• Material supplied
(* ===== verification/HardwareIr.v ===== *)
(** * Bit-vector operations of the hardware IR and what they compute

    The lowering functions create operations of the [acir] dialect.  A
    [Value] is the tree of operations behind an SSA value.  [eval] is the C++
    expression that [HardwareEmitCppDefinition.cpp] emits for it: each
    operation becomes the [gfsim] function of the runtime. *)

From Stdlib Require Import ZArith Lia String.
From stdpp Require Import base list numbers strings.
From S2P Require Import Prelude ModelInput ConfigSpec CompilerPrelude ApInt ValueSemantics HardwareTypes.
From S2P Require Import Bits FourState.

Open Scope string_scope.
Open Scope Z_scope.

(** [Argument] is a block argument or the result of an operation that the
    lowering does not create. *)
Inductive Value :=
| Argument (id : positive) (type : HwType)
| BitsConstantOp (value : StaticExpr) (type : HwType)
| BitsResizeOp (mode : string) (input : Value) (type : HwType)
| BitsBinaryOp (opcode : string) (lhs rhs : Value) (type : HwType)
| BitsSelectOp (condition whenTrue whenFalse : Value) (type : HwType)
| BitsExtractOp (low : StaticExpr) (input : Value) (type : HwType)
| BitsUnaryOp (input : Value) (type : HwType)
| BitsCompareOp (predicate : string) (lhs rhs : Value) (type : HwType)
| BitsConcatOp (operands : list Value) (type : HwType).

Definition getType (v : Value) : HwType :=
  match v with
  | Argument _ t | BitsConstantOp _ t | BitsResizeOp _ _ t | BitsBinaryOp _ _ _ t | BitsSelectOp _ _ _ t
  | BitsExtractOp _ _ t | BitsUnaryOp _ t | BitsCompareOp _ _ _ t | BitsConcatOp _ t => t
  end.

Definition AnyState : Type := {W : Z & FourState W}.
Definition any_state {W} (x : FourState W) : AnyState := existT W x.

Definition at_width (W : Z) (x : AnyState) : option (FourState W) :=
  match decide (projT1 x = W) with
  | left E => Some (eq_rect (projT1 x) FourState (projT2 x) W E)
  | right _ => None
  end.

Definition returned {A} (m : outcome A) : option A := match m with Ret a => Some a | _ => None end.

Section Eval.
Context `{L : ApLib}.

(** What [HardwareAnalysis::evaluateStatic] of the value's package says of an
    expression; [None] when there is no package or [isStaticEvaluable] does
    not hold. *)
Variable evaluateStatic : StaticExpr -> option (FailureOr Attribute).

(** [knownInteger] of NumericLowering.cpp. *)
Definition knownInteger (expression : StaticExpr) : FailureOr APSInt :=
  let missing := failure "integer lowering requires a proven static integer" in
  match expression with
  | Literal _ (MathIntAttr spelling) => success (aps_of_string spelling)
  | _ =>
    match evaluateStatic expression with
    | None => missing
    | Some value =>
      let! value := value in
      match value with MathIntAttr spelling => success (aps_of_string spelling) | _ => missing end
    end
  end.

Definition widthOf (type : HwType) : FailureOr Z :=
  match type with
  | BitsType expression =>
    let! width := knownInteger expression in
    if aps_isNegative width || ap_isZero (aps_int width) || (32 <? getActiveBits (aps_int width))
    then failure "integer width exceeds compiler representation capacity"
    else success (wrapu 32 (ap_bits (aps_int width)))
  | _ => failure "integer lowering requires a bits value"
  end.

(** ** Emission *)

(** [knownInteger] of the emitter: the literal's words, least significant
    first. *)
Definition literal_words (n : APSInt) : list Z :=
  let active := getActiveBits (aps_int n) in
  let wordCount := Z.max 1 (active / 64 + (if active mod 64 =? 0 then 0 else 1)) in
  (fun i => Z.shiftr (ap_bits (aps_int n)) (64 * Z.of_nat i) mod 2 ^ 64) <$> seq 0 (Z.to_nat wordCount).

Definition emit_constant (W : Z) (n : APSInt) : option AnyState :=
  match returned (FS.known (bits_of_list W (literal_words n))) with
  | Some x => Some (any_state x)
  | None => None
  end.

(** The [gfsim] function named by the opcode. *)
Definition emit_binary {W} (opcode : string) (a b : FourState W) : option (FourState W) :=
  if decide (opcode = "and") then returned (FS.bit_and a b)
  else if decide (opcode = "or") then returned (FS.bit_or a b)
  else if decide (opcode = "xor") then returned (FS.bit_xor a b)
  else if decide (opcode = "add") then returned (FS.add a b)
  else if decide (opcode = "sub") then returned (FS.sub a b)
  else if decide (opcode = "mul") then returned (FS.mul a b)
  else if decide (opcode = "udiv") then returned (FS.fs_udiv a b)
  else if decide (opcode = "urem") then returned (FS.fs_urem a b)
  else None.

Definition emit_resize (mode : string) (W : Z) {In} (x : FourState In) : option (FourState W) :=
  if decide (mode = "trunc") then returned (FS.truncate W x)
  else if decide (mode = "zext") then returned (FS.zero_extend W x)
  else if decide (mode = "sext") then returned (FS.sign_extend W x)
  else None.

(** The [ComparePredicate] an attribute names. *)
Definition emit_predicate (predicate : string) : option ComparePredicate :=
  if decide (predicate = "eq") then Some EQ
  else if decide (predicate = "ne") then Some NE
  else if decide (predicate = "case_eq") then Some CASE_EQ
  else if decide (predicate = "ult") then Some ULT
  else if decide (predicate = "ule") then Some ULE
  else if decide (predicate = "ugt") then Some UGT
  else if decide (predicate = "uge") then Some UGE
  else if decide (predicate = "slt") then Some SLT
  else if decide (predicate = "sle") then Some SLE
  else if decide (predicate = "sgt") then Some SGT
  else if decide (predicate = "sge") then Some SGE
  else None.

(** [gfsim::concat] of the text so far and one more operand. *)
Definition emit_concat (text operand : option AnyState) : option AnyState :=
  match text, operand with
  | Some high, Some low => any_state <$> returned (FS.fs_concat (projT2 high) (projT2 low))
  | _, _ => None
  end.

Definition type_width (t : HwType) : option Z := match widthOf t with inr w => Some w | inl _ => None end.

Definition static_number (e : StaticExpr) : option APSInt := match knownInteger e with inr n => Some n | inl _ => None end.

(** [env] gives the arguments; [None] is an expression that does not compile
    or that ends the process. *)
Fixpoint eval (env : positive -> option AnyState) (v : Value) : option AnyState :=
  match v with
  | Argument id _ => env id
  | BitsConstantOp e t =>
    match type_width t, static_number e with
    | Some W, Some n => emit_constant W n
    | _, _ => None
    end
  | BitsResizeOp mode input t =>
    match type_width t, eval env input with
    | Some W, Some x => any_state <$> emit_resize mode W (projT2 x)
    | _, _ => None
    end
  | BitsBinaryOp opcode lhs rhs t =>
    match eval env lhs, eval env rhs with
    | Some a, Some b =>
      match at_width (projT1 a) b with
      | Some b => any_state <$> emit_binary opcode (projT2 a) b
      | None => None
      end
    | _, _ => None
    end
  | BitsSelectOp condition whenTrue whenFalse t =>
    match eval env condition, eval env whenTrue, eval env whenFalse with
    | Some c, Some a, Some b =>
      match at_width 1 c, at_width (projT1 a) b with
      | Some c, Some b => any_state <$> returned (FS.select c (projT2 a) b)
      | _, _ => None
      end
    | _, _, _ => None
    end
  | BitsExtractOp low input t =>
    match type_width t, static_number low, eval env input with
    | Some W, Some n, Some x => any_state <$> returned (FS.fs_extract W (projT2 x) (ap_bits (aps_int n)))
    | _, _, _ => None
    end
  | BitsUnaryOp input _ =>
    match eval env input with
    | Some x => any_state <$> returned (FS.bit_not (projT2 x))
    | None => None
    end
  | BitsCompareOp predicate lhs rhs _ =>
    match eval env lhs, eval env rhs, emit_predicate predicate with
    | Some a, Some b, Some p =>
      match at_width (projT1 a) b with
      | Some b => any_state <$> returned (FS.compare p (projT2 a) b)
      | None => None
      end
    | _, _, _ => None
    end
  | BitsConcatOp operands _ =>
    match eval env <$> operands with
    | [] => None
    | first :: rest => foldl emit_concat first rest
    end
  end.
End Eval.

• Requirement
Starting at the first line of the listing, retype every line up to and including the one with "From stdpp Require".

• The completed task
(* ===== verification/HardwareIr.v ===== *)
(** * Bit-vector operations of the hardware IR and what they compute

    The lowering functions create operations of the [acir] dialect.  A
    [Value] is the tree of operations behind an SSA value.  [eval] is the C++
    expression that [HardwareEmitCppDefinition.cpp] emits for it: each
    operation becomes the [gfsim] function of the runtime. *)

From Stdlib Require Import ZArith Lia String.
From stdpp Require Import base list numbers strings.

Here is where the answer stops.